▶ [What is being asked]
A verbatim reproduction of the lines below, from the line containing "A shallow embedding" through the line containing "- [Section 7] theorems. *)", both ends included, is the whole required output.

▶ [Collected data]
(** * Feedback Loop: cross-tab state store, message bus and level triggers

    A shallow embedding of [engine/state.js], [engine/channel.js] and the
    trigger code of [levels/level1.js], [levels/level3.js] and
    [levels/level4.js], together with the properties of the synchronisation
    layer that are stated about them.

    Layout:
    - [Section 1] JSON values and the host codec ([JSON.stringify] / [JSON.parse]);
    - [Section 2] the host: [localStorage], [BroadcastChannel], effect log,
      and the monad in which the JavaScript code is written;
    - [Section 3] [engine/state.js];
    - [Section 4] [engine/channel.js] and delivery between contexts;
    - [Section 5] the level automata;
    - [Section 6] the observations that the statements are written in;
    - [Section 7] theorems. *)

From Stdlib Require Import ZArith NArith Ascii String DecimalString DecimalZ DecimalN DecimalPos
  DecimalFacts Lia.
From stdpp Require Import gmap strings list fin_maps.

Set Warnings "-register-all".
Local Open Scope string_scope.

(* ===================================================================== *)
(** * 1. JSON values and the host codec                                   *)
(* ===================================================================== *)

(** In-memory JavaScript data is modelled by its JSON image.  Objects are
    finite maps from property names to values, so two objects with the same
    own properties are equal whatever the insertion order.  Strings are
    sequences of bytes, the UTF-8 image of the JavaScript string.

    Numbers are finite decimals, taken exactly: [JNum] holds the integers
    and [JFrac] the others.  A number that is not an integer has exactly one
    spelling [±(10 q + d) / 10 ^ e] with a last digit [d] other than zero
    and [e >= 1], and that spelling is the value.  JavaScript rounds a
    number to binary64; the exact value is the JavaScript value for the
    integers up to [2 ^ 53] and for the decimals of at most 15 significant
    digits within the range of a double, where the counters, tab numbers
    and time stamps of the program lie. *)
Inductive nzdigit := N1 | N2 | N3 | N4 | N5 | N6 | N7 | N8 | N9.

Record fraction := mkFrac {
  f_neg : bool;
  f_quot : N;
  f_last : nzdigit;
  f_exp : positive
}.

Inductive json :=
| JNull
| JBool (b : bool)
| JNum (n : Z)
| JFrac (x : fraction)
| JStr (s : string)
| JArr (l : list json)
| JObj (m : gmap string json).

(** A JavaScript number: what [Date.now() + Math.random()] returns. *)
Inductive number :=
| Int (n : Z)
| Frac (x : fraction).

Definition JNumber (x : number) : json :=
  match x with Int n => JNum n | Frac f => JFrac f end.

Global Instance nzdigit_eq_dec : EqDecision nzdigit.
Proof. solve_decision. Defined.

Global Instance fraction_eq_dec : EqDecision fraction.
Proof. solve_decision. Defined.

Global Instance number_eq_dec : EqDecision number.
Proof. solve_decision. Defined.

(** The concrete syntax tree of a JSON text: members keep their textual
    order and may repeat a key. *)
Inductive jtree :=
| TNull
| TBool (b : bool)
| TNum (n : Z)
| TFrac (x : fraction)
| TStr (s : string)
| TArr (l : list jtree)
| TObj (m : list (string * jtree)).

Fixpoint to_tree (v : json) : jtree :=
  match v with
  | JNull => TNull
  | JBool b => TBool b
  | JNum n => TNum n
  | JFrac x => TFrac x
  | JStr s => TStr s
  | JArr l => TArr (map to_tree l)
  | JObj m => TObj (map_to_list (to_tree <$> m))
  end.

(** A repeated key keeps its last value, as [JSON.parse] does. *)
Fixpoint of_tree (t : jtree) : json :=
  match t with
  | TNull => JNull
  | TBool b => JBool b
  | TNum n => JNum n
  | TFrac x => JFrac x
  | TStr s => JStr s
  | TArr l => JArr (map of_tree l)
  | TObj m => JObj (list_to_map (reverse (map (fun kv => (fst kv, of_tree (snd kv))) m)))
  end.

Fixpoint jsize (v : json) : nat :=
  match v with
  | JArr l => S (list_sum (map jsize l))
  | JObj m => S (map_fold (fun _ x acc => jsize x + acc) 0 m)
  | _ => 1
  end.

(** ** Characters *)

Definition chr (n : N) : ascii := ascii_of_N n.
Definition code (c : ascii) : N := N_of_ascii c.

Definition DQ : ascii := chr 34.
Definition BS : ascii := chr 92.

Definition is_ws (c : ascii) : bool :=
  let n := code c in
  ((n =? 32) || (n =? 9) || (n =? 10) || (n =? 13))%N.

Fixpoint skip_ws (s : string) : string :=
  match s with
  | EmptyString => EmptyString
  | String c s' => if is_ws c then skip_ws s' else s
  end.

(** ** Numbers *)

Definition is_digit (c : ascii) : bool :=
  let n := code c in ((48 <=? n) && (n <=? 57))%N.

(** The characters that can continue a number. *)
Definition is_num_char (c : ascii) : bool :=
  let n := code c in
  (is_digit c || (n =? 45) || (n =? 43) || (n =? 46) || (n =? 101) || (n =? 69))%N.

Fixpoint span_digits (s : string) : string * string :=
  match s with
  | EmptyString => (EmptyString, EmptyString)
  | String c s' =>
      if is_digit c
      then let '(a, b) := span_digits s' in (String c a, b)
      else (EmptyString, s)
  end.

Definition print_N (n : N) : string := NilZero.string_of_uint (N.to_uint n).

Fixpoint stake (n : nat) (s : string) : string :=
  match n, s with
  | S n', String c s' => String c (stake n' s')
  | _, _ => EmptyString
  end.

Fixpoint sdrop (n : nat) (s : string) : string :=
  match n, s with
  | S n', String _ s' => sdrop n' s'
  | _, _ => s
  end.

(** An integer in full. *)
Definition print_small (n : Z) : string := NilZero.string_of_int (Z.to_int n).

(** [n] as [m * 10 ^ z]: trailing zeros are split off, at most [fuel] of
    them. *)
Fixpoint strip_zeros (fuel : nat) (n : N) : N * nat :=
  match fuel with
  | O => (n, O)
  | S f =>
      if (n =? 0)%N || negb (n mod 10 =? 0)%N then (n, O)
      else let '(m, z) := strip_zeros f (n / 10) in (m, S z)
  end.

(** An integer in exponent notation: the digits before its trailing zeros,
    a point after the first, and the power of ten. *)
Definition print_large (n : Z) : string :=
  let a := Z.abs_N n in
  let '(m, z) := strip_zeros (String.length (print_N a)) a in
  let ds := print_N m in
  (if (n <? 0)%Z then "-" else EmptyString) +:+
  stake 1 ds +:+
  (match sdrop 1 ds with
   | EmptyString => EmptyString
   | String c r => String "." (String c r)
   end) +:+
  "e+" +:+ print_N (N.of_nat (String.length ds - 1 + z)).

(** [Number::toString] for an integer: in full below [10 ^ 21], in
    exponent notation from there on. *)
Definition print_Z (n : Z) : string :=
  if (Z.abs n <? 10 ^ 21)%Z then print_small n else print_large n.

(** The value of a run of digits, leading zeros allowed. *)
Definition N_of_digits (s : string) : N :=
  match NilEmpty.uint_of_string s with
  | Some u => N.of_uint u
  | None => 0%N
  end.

▶ [The completed task]
    A shallow embedding of [engine/state.js], [engine/channel.js] and the
    trigger code of [levels/level1.js], [levels/level3.js] and
    [levels/level4.js], together with the properties of the synchronisation
    layer that are stated about them.

    Layout:
    - [Section 1] JSON values and the host codec ([JSON.stringify] / [JSON.parse]);
    - [Section 2] the host: [localStorage], [BroadcastChannel], effect log,
      and the monad in which the JavaScript code is written;
    - [Section 3] [engine/state.js];
    - [Section 4] [engine/channel.js] and delivery between contexts;
    - [Section 5] the level automata;
    - [Section 6] the observations that the statements are written in;
    - [Section 7] theorems. *)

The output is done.